_Data for review_.
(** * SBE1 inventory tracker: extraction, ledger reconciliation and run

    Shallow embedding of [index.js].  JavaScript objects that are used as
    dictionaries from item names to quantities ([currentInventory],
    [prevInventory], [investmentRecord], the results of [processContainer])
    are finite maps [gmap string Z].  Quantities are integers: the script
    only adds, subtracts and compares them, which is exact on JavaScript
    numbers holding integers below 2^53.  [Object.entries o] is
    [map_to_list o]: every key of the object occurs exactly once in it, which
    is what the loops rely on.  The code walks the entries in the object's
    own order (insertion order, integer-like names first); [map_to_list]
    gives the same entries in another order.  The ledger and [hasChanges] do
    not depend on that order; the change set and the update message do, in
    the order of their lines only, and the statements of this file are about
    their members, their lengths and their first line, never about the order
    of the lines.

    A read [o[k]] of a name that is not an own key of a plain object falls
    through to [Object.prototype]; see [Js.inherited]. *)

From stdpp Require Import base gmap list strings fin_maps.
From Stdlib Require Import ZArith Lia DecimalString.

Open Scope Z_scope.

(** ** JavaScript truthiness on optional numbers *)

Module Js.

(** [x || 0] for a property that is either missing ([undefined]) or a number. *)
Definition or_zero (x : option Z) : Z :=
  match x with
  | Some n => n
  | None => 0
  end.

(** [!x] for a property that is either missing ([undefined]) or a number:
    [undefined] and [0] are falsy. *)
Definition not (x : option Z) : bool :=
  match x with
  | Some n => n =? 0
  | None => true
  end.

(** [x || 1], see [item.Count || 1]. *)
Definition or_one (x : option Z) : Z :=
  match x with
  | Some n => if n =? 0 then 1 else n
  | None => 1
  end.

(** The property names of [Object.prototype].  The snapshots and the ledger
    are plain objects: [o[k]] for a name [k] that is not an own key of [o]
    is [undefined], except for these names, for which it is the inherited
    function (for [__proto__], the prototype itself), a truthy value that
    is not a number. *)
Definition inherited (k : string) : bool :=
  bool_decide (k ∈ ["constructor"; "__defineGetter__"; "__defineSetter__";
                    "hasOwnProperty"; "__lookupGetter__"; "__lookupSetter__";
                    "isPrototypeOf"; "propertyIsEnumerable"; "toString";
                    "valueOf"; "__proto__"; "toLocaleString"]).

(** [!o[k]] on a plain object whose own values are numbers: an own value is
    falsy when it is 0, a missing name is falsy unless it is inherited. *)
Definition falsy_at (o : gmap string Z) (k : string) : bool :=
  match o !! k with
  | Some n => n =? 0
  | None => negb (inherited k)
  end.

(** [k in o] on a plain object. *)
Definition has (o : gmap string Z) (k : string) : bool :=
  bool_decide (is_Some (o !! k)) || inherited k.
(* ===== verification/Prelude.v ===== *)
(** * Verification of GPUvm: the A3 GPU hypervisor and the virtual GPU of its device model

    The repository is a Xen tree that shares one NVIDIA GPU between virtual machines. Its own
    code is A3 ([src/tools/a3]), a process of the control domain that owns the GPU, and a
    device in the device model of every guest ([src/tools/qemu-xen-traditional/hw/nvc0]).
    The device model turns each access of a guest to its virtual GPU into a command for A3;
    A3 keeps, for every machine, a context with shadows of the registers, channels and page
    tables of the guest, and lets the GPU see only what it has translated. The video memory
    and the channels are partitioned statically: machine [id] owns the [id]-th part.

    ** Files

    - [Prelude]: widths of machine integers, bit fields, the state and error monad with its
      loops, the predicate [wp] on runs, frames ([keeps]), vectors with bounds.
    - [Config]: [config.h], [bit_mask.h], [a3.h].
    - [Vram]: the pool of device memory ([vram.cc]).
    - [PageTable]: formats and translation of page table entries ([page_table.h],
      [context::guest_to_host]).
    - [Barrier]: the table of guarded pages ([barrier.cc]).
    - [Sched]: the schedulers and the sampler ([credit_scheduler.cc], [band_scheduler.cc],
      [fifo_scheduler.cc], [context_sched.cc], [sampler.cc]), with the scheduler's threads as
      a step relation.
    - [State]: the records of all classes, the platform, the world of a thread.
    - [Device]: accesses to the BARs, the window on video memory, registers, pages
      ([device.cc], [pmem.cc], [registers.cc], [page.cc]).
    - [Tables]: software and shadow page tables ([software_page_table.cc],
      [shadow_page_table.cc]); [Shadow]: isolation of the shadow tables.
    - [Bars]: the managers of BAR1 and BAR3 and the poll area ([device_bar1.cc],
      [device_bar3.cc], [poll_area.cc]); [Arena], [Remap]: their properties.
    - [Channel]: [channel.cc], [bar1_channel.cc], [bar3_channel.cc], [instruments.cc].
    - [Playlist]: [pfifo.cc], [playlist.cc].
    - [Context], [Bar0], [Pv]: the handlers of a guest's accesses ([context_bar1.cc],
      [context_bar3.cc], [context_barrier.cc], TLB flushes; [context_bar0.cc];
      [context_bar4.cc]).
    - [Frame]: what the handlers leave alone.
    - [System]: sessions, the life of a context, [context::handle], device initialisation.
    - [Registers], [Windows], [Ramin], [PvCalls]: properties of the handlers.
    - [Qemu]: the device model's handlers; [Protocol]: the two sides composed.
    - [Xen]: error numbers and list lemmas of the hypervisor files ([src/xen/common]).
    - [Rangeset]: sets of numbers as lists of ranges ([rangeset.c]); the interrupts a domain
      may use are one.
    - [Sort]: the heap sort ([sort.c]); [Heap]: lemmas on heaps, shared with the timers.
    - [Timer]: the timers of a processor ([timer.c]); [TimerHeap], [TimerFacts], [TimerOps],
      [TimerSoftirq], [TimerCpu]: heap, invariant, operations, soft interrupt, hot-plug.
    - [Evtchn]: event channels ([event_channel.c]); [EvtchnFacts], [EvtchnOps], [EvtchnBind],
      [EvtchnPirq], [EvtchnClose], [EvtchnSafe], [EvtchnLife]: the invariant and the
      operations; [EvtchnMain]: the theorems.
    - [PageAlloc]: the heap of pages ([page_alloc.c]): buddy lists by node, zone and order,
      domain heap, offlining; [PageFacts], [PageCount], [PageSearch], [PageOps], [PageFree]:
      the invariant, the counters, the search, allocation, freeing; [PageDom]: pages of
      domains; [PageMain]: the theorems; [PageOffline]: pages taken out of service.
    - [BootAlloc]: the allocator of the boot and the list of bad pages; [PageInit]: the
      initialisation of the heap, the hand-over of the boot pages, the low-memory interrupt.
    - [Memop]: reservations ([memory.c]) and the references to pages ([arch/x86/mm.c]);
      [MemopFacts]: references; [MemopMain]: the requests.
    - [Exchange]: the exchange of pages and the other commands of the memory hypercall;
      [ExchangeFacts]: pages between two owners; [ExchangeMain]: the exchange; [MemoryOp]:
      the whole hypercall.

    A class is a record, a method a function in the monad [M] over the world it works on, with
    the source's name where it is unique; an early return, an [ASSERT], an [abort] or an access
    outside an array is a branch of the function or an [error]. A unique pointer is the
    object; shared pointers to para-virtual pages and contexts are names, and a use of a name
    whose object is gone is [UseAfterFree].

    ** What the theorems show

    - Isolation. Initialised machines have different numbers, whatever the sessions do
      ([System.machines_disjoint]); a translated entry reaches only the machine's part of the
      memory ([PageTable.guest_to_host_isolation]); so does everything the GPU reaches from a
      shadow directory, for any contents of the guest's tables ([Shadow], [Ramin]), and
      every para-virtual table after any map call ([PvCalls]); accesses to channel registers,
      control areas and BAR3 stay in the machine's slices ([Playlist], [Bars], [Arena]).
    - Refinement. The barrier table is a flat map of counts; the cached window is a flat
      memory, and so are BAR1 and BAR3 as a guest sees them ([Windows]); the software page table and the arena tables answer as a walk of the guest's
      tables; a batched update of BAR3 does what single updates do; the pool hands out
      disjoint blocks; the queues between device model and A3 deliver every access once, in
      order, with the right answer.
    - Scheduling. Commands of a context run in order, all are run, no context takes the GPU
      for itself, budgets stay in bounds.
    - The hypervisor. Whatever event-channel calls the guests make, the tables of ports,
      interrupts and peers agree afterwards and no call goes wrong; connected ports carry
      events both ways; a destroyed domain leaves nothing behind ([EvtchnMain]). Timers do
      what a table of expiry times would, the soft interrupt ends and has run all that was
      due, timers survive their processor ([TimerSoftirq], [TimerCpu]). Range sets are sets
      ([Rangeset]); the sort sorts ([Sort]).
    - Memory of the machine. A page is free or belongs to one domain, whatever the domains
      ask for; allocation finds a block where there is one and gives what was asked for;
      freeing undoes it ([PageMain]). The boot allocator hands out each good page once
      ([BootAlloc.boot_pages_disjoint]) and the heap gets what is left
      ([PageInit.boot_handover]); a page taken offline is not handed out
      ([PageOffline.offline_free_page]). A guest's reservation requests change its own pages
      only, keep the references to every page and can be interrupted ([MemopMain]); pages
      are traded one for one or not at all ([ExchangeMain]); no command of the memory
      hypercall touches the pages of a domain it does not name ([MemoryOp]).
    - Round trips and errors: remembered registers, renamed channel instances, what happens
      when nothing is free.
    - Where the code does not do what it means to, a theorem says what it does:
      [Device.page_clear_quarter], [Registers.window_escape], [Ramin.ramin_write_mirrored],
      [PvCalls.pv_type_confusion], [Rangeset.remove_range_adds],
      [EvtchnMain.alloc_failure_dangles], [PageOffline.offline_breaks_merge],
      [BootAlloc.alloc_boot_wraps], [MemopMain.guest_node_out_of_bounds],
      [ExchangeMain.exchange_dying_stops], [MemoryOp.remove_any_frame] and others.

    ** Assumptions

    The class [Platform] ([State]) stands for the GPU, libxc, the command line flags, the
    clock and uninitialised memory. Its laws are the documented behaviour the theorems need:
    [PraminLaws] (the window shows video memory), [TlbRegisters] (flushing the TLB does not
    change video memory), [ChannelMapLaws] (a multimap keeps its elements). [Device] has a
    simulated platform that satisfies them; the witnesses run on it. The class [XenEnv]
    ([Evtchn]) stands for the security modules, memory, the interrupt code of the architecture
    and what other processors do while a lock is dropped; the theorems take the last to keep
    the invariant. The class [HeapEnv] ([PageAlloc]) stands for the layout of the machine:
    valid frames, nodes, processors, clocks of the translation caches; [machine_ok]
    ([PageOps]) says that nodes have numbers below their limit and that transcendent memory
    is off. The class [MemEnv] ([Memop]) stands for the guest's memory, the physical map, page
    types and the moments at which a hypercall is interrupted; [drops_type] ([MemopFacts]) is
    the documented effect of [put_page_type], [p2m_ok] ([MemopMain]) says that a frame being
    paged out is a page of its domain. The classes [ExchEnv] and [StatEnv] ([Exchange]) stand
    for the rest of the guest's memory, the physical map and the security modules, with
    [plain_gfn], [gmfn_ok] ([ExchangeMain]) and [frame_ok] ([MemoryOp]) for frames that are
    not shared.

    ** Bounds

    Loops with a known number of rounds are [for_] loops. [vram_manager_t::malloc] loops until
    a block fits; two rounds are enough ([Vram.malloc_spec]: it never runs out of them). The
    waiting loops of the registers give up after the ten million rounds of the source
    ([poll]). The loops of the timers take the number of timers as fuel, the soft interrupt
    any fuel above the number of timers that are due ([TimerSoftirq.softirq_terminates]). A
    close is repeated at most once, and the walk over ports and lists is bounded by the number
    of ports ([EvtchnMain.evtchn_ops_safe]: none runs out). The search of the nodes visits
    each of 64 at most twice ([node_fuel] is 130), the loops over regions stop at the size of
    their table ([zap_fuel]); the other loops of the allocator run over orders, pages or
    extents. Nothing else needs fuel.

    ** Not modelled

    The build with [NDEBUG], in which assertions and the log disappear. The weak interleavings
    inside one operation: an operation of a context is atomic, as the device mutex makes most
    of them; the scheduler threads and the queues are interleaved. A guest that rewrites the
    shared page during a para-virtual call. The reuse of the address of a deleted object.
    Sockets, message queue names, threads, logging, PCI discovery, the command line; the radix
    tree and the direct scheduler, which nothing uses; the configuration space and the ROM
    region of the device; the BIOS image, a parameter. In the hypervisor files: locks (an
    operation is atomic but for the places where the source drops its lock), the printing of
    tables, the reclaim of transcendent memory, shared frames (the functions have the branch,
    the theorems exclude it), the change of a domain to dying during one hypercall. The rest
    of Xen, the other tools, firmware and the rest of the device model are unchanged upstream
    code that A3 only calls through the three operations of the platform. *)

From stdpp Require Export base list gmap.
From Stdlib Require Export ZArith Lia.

_Exercise objective_.
Once a line of the records is found to contain "Import", copy it out.

_Answer box_.
From stdpp Require Import base gmap list strings fin_maps.
From Stdlib Require Import ZArith Lia DecimalString.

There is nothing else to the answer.